Em 2017, lançamos o AWS Nitro System, que protege o código e os dados dos clientes contra acesso não autorizado durante o processamento, cumprindo o primeiro princípio da infraestrutura segura de IA. O segundo princípio é cumprido por nossa solução integrada entre o AWS Nitro Enclaves e o AWS Key Management Service (AWS KMS). Com o AWS Nitro Enclaves e o AWS KMS, os clientes podem criptografar seus dados confidenciais de IA usando chaves que eles possuem e controlam, armazenar esses dados em um local de sua escolha e transferir com segurança os dados criptografados para um ambiente computacional isolado para inferência. Durante todo esse processo, os dados confidenciais de IA são criptografados e isolados de seus próprios usuários e software em sua instância do Amazon EC2, e os operadores da AWS não podem acessar esses dados. Anteriormente, o AWS Nitro Enclaves operava somente na CPU. Recentemente, demos um passo adiante quando anunciamos nossos planos de estender esse fluxo criptografado de ponta a ponta do Nitro para incluir uma integração de primeira classe com aceleradores de ML e GPUs, cumprindo o terceiro princípio.

4. Chips de IA da AWS

placa de chip

Os chips que alimentam a IA generativa são cruciais, afetando a rapidez, o baixo custo e a sustentabilidade com que você pode treinar e executar modelos.

Por muitos anos, a AWS inovou para reduzir os custos de nossos serviços. Isso não é diferente com a IA. Ao ajudar os clientes a manter os custos sob controle, podemos garantir que a IA seja acessível a clientes de todos os tamanhos e setores.

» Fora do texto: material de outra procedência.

(** X11: a cloud name that the lookup refuses stops either entry point at
    once: nothing is logged, printed or sent, and the error of the lookup
    comes back as it is, with a nil authorizer. *)
Theorem unresolved_environment_stops
    (entry : EntryPoint) (grantType : OAuthGrantType) (cloudName tenantId : string)
    (useIntegratedIdentity : bool) (aADClientSecret aADClientID podname podns : string)
    (env : Environment) (unknown : lib_error) :
  cloudName <> "" ->
  azure_EnvironmentFromName cloudName = (env, Some unknown) ->
  call entry grantType cloudName tenantId useIntegratedIdentity
    aADClientSecret aADClientID podname podns =
  ([], Returns (None, Some (lib_err unknown))).
Proof.
  intros Hname Hlookup. rewrite call_refines.
  eapply acquire_unresolved.
  rewrite ParseAzureEnvironment_named by assumption. now rewrite Hlookup.
Qed.

(** X12: an entry point returns an authorizer exactly when the environment
    resolves, its resource is selected and the channel returns a token for
    that resource; the authorizer is the bearer authorizer around that
    token. *)
Theorem entry_success_iff
    (entry : EntryPoint) (grantType : OAuthGrantType) (cloudName tenantId : string)
    (useIntegratedIdentity : bool) (aADClientSecret aADClientID podname podns : string)
    (authorizer : BearerAuthorizer) :
  outcome (call entry grantType cloudName tenantId useIntegratedIdentity
             aADClientSecret aADClientID podname podns) = Returns (Some authorizer, None)
  <->
  exists env resource spt,
    ParseAzureEnvironment cloudName = (env, None) /\
    resourceOf entry env = Returns resource /\
    outcome (GetServicePrincipalToken tenantId env resource useIntegratedIdentity
               aADClientSecret aADClientID podname podns) = Returns (Some spt, None) /\
    authorizer = NewBearerAuthorizer (Some spt).
Proof.
  rewrite call_refines. split.
  - destruct (ParseAzureEnvironment cloudName) as [env [err |]] eqn:Henv.
    { erewrite acquire_unresolved by eassumption. discriminate. }
    destruct (resourceOf entry env) as [resource | p] eqn:Hsel.
    2: { erewrite acquire_panics by eassumption. discriminate. }
    erewrite acquire_resolved by eassumption. cbv zeta. unfold outcome at 1. simpl.
    destruct (outcome (GetServicePrincipalToken tenantId env resource
                useIntegratedIdentity aADClientSecret aADClientID podname podns))
      as [[token err] | p] eqn:Hrun; [| discriminate].
    destruct (channel_result_shape _ _ _ _ _ _ _ _ Hrun)
      as [(spt & -> & ->) | (-> & e & ->)]; unfold wrap_credential; simpl; intros H.
    + injection H as <-. exists env, resource, spt. now repeat split.
    + discriminate H.
  - intros (env & resource & spt & Henv & Hsel & Hrun & ->).
    erewrite acquire_resolved by eassumption. cbv zeta. unfold outcome at 1. simpl.
    now rewrite Hrun.
Qed.

(** X13: a request sent by an entry point is the request of the delegated
    path for the resource of that entry point: integrated identity is on,
    the environment resolved, and the request is the GET of the broker
    endpoint with that resource in the query, to which the pod namespace and
    then the pod name were added as headers. *)
Theorem entry_request_shape
    (entry : EntryPoint) (grantType : OAuthGrantType) (cloudName tenantId : string)
    (useIntegratedIdentity : bool) (aADClientSecret aADClientID podname podns : string)
    (req : Request) :
  In (EvHttpDo req)
     (trace (call entry grantType cloudName tenantId useIntegratedIdentity
               aADClientSecret aADClientID podname podns)) ->
  useIntegratedIdentity = true /\
  exists env resource req0,
    ParseAzureEnvironment cloudName = (env, None) /\
    resourceOf entry env = Returns resource /\
    http_NewRequest "GET" (nmiendpoint ++ "?resource=" ++ resource) = inl req0 /\
    req = Header_Add (Header_Add req0 podnsheader podns) podnameheader podname.
Proof.
  intros Hin.
  apply call_sent in Hin as (env & resource & Henv & Hsel & Hsent).
  apply sent_request in Hsent as (Huii & oauthConfig & req0 & _ & Hr & Hreq).
  split; [assumption |]. exists env, resource, req0. now repeat split.
Qed.

Lemma channel_ignores_client_credentials
    (tenantId : string) (env : Environment) (resource podname podns : string)
    (secret clientID secret' clientID' : string) :
  GetServicePrincipalToken tenantId env resource true secret clientID podname podns =
  GetServicePrincipalToken tenantId env resource true secret' clientID' podname podns.
Proof.
  unfold GetServicePrincipalToken.
  now destruct (adal_NewOAuthConfig (ActiveDirectoryEndpoint env) tenantId).
Qed.

Lemma channel_ignores_pod_identity
    (tenantId : string) (env : Environment) (resource aADClientSecret aADClientID : string)
    (podname podns podname' podns' : string) :
  GetServicePrincipalToken tenantId env resource false
    aADClientSecret aADClientID podname podns =
  GetServicePrincipalToken tenantId env resource false
    aADClientSecret aADClientID podname' podns'.
Proof.
  unfold GetServicePrincipalToken.
  now destruct (adal_NewOAuthConfig (ActiveDirectoryEndpoint env) tenantId).
Qed.

(** X14: with integrated identity the client secret and the client
    identifier of the configuration are dead inputs: two calls that differ
    in them only are the same run, of the channel and of either entry
    point. *)
Theorem delegated_ignores_client_credentials
    (entry : EntryPoint) (grantType : OAuthGrantType) (cloudName tenantId : string)
    (env : Environment) (resource podname podns : string)
    (secret clientID secret' clientID' : string) :
  GetServicePrincipalToken tenantId env resource true secret clientID podname podns =
  GetServicePrincipalToken tenantId env resource true secret' clientID' podname podns /\
  call entry grantType cloudName tenantId true secret clientID podname podns =
  call entry grantType cloudName tenantId true secret' clientID' podname podns.
Proof.
  split; [apply channel_ignores_client_credentials |].
  rewrite !call_refines. unfold acquireAuthorizer.
  destruct (ParseAzureEnvironment cloudName) as [env' [err |]]; [reflexivity |].
  apply bind_ext. intros resource'.
  now rewrite (channel_ignores_client_credentials tenantId env' resource' podname podns
                 secret clientID secret' clientID').
Qed.

(** X15: without integrated identity the pod name and the pod namespace
    are dead inputs: two calls that differ in them only are the same run,
    of the channel and of either entry point. *)
Theorem static_ignores_pod_identity
    (entry : EntryPoint) (grantType : OAuthGrantType) (cloudName tenantId : string)
    (env : Environment) (resource aADClientSecret aADClientID : string)
    (podname podns podname' podns' : string) :
  GetServicePrincipalToken tenantId env resource false
    aADClientSecret aADClientID podname podns =
  GetServicePrincipalToken tenantId env resource false
    aADClientSecret aADClientID podname' podns' /\
  call entry grantType cloudName tenantId false aADClientSecret aADClientID podname podns =
  call entry grantType cloudName tenantId false aADClientSecret aADClientID podname' podns'.
Proof.
  split; [apply channel_ignores_pod_identity |].
  rewrite !call_refines. unfold acquireAuthorizer.
  destruct (ParseAzureEnvironment cloudName) as [env' [err |]]; [reflexivity |].
  apply bind_ext. intros resource'.
  now rewrite (channel_ignores_pod_identity tenantId env' resource'
                 aADClientSecret aADClientID podname podns podname' podns').
Qed.

End EntryPointsEndToEnd.

(** ** The normalisation, case by case *)

Lemma snoc_inj (s t : string) (c d : ascii) :
  snoc s c = snoc t d -> s = t /\ c = d.
Proof.
  unfold snoc. revert t.
  induction s as [| a s IH]; intros [| b t] H; simpl in H.
  - injection H as ->. now split.
  - injection H as -> H. destruct t; discriminate H.
  - injection H as -> H. destruct s; discriminate H.
  - injection H as -> H. destruct (IH _ H) as [-> ->]. now split.
Qed.

(** X16: the normalisation of the key vault endpoint panics on the empty
    string and on nothing else; on any other string it returns the string
    without its last byte when that byte is the separator, and the string
    itself when it is not. *)
Theorem stripTrailingSlash_spec (s : string) :
  match stripTrailingSlash s with
  | Panics p => s = "" /\ p = IndexOutOfRange (-1) 0
  | Returns r =>
      s <> "" /\
      (s = snoc r "/" \/ (r = s /\ forall t, s <> snoc t "/"))
  end.
Proof.
  destruct (snoc_cases s) as [-> | (t & c & ->)].
  - rewrite strip_empty. now split.
  - assert (Hne : snoc t c <> "") by (unfold snoc; now destruct t).
    destruct (Ascii.eqb_spec c "/"%char) as [-> | Hc].
    + rewrite strip_separator. split; [assumption | now left].
    + rewrite (strip_other t Hc). split; [assumption | right].
      split; [reflexivity |].
      intros t' H. apply snoc_inj in H as [_ H]. contradiction.
Qed.

(** ** Errors *)

Section Errors.
Context {L : GoLibs}.

(** X17: with no integrated identity and an empty client secret, an entry
    point whose environment resolves and whose OAuth configuration is built
    returns a nil authorizer and the error naming the client identifier,
    and does nothing else. *)
Theorem entry_missing_credential
    (entry : EntryPoint) (grantType : OAuthGrantType) (cloudName tenantId : string)
    (aADClientID podname podns : string)
    (env : Environment) (resource : string) (oauthConfig : OAuthConfig) :
  ParseAzureEnvironment cloudName = (env, None) ->
  resourceOf entry env = Returns resource ->
  adal_NewOAuthConfig (ActiveDirectoryEndpoint env) tenantId = inl oauthConfig ->
  call entry grantType cloudName tenantId false "" aADClientID podname podns =
  ([], Returns (None, Some (MissingCredential aADClientID))).
Proof.
  intros Henv Hsel Hconfig.
  erewrite call_resolved by eassumption.
  now rewrite static_no_secret, Hconfig.
Qed.

(** X18: an error returned by [GetServicePrincipalToken] is the wrapped
    error of the OAuth configuration, the error naming the client
    identifier, the incomplete-response error, the error carrying a status
    other than 200, or an error of a library passed on as it is. *)
Theorem channel_errors_classified
    (tenantId : string) (env : Environment) (resource : string)
    (useIntegratedIdentity : bool) (aADClientSecret aADClientID podname podns : string)
    (token : option ServicePrincipalToken) (e : error) :
  outcome (GetServicePrincipalToken tenantId env resource useIntegratedIdentity
             aADClientSecret aADClientID podname podns) = Returns (token, Some e) ->
  (exists err,
     adal_NewOAuthConfig (ActiveDirectoryEndpoint env) tenantId = inr err /\
     e = fmt_Errorf ("creating the OAuth config: " ++ lib_Error err)) \/
  (useIntegratedIdentity = false /\ aADClientSecret = "" /\
   e = MissingCredential aADClientID) \/
  (useIntegratedIdentity = true /\ e = BrokerIncompleteResponse) \/
  (useIntegratedIdentity = true /\
   exists status, status <> StatusOK /\ e = BrokerResponseError status) \/
  (exists err, e = lib_err err).
Proof.
  destruct (channel_run_spec tenantId env resource useIntegratedIdentity
              aADClientSecret aADClientID podname podns);
    unfold outcome; simpl; intros Hrun; try discriminate Hrun.
  all: try (injection Hrun as <- <-).
  - left. eauto.
  - do 4 right. eauto.
  - do 4 right. eauto.
  - do 4 right. eauto.
  - do 4 right. eauto.
  - do 2 right. left. now split.
  - destruct (adal_NewServicePrincipalTokenFromManualToken _ _ _ _);
      simpl in Hrun; [discriminate Hrun |].
    injection Hrun as <- <-. do 4 right. eauto.
  - do 3 right. left. split; [assumption |]. eauto.
  - destruct (adal_NewServicePrincipalToken _ _ _ _);
      simpl in Hrun; [discriminate Hrun |].
    injection Hrun as <- <-. do 4 right. eauto.
  - right. left. now repeat split.
Qed.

Então, nos últimos anos, desenvolvemos nossos próprios chips de IA, incluindo o AWS Trainium e o AWS Inferentia. Esses chips desenvolvidos especificamente oferecem desempenho de preço superior e tornam mais eficiente em termos de energia treinar e executar modelos generativos de IA. O AWS Trainium foi projetado para acelerar e reduzir o custo do treinamento de modelos de ML em até 50% em relação a outras instâncias comparáveis do Amazon EC2 otimizadas para treinamento, e o AWS Inferentia permite que os modelos gerem inferências mais rapidamente e com menor custo, com desempenho de preço até 40% melhor do que outras instâncias comparáveis do Amazon EC2 otimizadas para inferência. A demanda por nossos chips de IA é bastante alta devido aos benefícios favoráveis de preço-desempenho em relação às alternativas disponíveis. O Trainium2 é nosso chip de IA de terceira geração e estará disponível ainda este ano. O Trainium2 foi projetado para oferecer treinamento até 4 vezes mais rápido do que os chips Trainium de primeira geração e poderá ser implantado em UltraClusters EC2 de até 100 mil chips, possibilitando o treinamento de modelos básicos e de grandes linguagens em uma fração do tempo, ao mesmo tempo em que melhora a eficiência energética em até 2x.

Além disso, a AWS trabalha com parceiros, incluindo NVIDIA, Intel, Qualcomm e AMD, para oferecer o mais amplo conjunto de aceleradores na nuvem para aplicativos de ML e IA generativa. E continuaremos inovando para oferecer às gerações futuras de chips projetados pela AWS que oferecem uma relação preço-desempenho ainda melhor para os clientes.

Em meio ao boom da IA, é importante que as organizações escolham a infraestrutura de computação certa para reduzir custos e garantir alto desempenho. Na AWS, temos orgulho de oferecer aos nossos clientes a infraestrutura mais segura, eficiente, econômica e com baixo consumo de energia para criar e escalar aplicativos de ML.